→ **EXERCISE**: Reproduce the opening lines of the records exactly, please, stopping after the line that contains "Definition slot_hashes_sysvar_id : Pubkey".

(Data excerpts)
------------------------------------------------------------------------
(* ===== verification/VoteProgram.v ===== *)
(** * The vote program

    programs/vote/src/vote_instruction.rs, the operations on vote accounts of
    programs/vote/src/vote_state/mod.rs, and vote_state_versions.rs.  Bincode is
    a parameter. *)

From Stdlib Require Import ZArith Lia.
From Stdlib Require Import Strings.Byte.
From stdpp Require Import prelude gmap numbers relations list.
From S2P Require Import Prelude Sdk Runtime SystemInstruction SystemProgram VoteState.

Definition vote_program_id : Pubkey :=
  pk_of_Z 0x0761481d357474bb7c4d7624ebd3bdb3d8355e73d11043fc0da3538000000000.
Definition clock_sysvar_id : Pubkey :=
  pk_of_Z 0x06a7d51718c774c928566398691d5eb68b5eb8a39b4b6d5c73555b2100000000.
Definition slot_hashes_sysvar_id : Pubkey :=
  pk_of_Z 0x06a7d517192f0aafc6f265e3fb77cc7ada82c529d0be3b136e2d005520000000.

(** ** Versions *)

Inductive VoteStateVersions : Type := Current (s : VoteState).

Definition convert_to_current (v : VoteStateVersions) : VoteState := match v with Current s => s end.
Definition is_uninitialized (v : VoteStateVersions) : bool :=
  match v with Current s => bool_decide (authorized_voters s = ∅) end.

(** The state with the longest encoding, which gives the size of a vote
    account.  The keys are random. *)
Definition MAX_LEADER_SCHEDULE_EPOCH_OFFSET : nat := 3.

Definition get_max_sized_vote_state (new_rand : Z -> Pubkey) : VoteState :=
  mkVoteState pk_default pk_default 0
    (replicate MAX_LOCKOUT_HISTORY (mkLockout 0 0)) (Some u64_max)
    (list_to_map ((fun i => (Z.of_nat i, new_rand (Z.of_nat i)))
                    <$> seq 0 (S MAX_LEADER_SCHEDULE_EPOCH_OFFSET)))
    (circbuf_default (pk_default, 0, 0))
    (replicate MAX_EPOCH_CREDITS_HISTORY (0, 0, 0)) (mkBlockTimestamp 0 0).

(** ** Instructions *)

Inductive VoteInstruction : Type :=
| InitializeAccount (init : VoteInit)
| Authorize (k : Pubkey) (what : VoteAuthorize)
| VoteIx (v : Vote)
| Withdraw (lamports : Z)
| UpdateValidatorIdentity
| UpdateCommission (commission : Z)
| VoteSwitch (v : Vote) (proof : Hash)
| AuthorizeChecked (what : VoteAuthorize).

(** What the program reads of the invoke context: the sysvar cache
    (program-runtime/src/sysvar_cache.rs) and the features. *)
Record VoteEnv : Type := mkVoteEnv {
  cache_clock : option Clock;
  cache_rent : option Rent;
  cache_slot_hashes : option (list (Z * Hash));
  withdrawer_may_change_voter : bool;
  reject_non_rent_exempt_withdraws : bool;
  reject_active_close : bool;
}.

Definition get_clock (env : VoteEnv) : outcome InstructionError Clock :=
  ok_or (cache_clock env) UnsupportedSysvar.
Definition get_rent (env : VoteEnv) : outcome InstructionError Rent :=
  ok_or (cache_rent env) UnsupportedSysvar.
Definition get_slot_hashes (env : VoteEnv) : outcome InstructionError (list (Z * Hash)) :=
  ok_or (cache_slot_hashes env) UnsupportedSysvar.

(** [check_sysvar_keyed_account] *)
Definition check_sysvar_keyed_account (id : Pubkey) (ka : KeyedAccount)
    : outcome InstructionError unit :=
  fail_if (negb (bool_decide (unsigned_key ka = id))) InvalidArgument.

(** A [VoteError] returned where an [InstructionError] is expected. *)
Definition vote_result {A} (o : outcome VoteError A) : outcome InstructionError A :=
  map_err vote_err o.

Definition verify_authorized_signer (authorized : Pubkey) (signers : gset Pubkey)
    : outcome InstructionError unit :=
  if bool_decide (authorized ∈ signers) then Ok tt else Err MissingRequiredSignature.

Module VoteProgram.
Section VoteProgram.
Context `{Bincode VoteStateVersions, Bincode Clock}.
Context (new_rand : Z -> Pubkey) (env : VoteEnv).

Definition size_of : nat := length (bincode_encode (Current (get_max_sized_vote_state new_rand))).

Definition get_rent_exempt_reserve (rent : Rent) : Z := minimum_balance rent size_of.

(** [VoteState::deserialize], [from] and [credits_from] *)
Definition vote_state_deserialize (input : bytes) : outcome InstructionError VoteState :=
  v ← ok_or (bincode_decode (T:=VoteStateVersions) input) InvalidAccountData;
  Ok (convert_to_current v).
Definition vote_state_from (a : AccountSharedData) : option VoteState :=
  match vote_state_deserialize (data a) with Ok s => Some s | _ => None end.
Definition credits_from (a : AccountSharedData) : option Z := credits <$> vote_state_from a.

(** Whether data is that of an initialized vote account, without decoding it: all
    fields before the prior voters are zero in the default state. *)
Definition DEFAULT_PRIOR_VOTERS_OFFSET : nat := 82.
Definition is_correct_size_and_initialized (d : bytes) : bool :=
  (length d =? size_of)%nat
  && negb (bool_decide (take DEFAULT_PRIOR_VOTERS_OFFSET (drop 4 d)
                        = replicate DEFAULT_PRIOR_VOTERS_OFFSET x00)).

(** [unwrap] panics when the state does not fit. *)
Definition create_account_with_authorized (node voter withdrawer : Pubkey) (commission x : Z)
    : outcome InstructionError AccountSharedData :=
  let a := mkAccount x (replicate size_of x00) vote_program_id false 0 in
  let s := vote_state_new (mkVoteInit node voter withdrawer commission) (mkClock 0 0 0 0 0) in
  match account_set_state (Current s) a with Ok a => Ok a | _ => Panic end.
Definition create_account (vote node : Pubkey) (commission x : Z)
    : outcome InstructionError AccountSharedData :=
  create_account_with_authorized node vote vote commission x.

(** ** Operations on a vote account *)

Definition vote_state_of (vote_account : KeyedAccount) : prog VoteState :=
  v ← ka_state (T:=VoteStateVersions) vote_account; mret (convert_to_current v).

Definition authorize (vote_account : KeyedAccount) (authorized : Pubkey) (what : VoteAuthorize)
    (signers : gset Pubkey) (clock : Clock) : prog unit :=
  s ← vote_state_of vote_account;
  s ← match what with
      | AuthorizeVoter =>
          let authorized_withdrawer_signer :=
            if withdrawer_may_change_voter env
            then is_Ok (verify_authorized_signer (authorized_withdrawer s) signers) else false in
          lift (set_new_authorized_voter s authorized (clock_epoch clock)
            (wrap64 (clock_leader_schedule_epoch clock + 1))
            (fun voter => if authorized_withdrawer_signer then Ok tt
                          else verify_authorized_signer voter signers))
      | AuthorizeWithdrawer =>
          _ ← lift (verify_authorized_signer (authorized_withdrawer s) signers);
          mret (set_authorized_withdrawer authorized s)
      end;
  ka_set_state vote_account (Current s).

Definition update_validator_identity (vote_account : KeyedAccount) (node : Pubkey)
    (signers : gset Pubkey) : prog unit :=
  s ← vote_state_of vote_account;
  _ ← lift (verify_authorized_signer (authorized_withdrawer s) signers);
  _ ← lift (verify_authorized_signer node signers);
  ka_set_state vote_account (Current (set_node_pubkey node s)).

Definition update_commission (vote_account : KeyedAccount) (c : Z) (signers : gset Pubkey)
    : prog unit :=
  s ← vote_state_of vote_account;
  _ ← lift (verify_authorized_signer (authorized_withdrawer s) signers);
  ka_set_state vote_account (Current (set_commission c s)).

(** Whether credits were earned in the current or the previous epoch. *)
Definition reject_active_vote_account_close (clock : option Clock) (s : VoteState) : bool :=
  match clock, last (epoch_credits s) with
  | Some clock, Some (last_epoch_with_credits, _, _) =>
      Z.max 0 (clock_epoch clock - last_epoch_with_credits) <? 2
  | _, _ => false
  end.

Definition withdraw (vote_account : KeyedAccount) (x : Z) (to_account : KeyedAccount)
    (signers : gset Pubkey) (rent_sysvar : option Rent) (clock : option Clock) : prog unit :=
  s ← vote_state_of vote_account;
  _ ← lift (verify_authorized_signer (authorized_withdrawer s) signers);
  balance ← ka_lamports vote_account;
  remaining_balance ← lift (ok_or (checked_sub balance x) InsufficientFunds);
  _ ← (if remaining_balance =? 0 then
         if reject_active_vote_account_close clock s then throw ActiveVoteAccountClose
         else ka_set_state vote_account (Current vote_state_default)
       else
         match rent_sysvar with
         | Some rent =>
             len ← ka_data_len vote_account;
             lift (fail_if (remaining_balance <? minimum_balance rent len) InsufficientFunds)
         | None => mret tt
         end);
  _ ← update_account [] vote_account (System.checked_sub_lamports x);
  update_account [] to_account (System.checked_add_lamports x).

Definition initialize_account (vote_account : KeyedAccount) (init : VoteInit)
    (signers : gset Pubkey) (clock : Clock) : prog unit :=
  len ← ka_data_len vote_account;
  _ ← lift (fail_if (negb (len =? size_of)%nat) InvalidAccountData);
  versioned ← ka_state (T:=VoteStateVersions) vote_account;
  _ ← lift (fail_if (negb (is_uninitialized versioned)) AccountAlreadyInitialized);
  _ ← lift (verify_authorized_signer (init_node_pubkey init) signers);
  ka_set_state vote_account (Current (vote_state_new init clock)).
------------------------------------------------------------------------
→ **FINISHED EXERCISE**:
(* ===== verification/VoteProgram.v ===== *)
(** * The vote program

    programs/vote/src/vote_instruction.rs, the operations on vote accounts of
    programs/vote/src/vote_state/mod.rs, and vote_state_versions.rs.  Bincode is
    a parameter. *)

From Stdlib Require Import ZArith Lia.
From Stdlib Require Import Strings.Byte.
From stdpp Require Import prelude gmap numbers relations list.
From S2P Require Import Prelude Sdk Runtime SystemInstruction SystemProgram VoteState.

Definition vote_program_id : Pubkey :=
  pk_of_Z 0x0761481d357474bb7c4d7624ebd3bdb3d8355e73d11043fc0da3538000000000.
Definition clock_sysvar_id : Pubkey :=
  pk_of_Z 0x06a7d51718c774c928566398691d5eb68b5eb8a39b4b6d5c73555b2100000000.
Definition slot_hashes_sysvar_id : Pubkey :=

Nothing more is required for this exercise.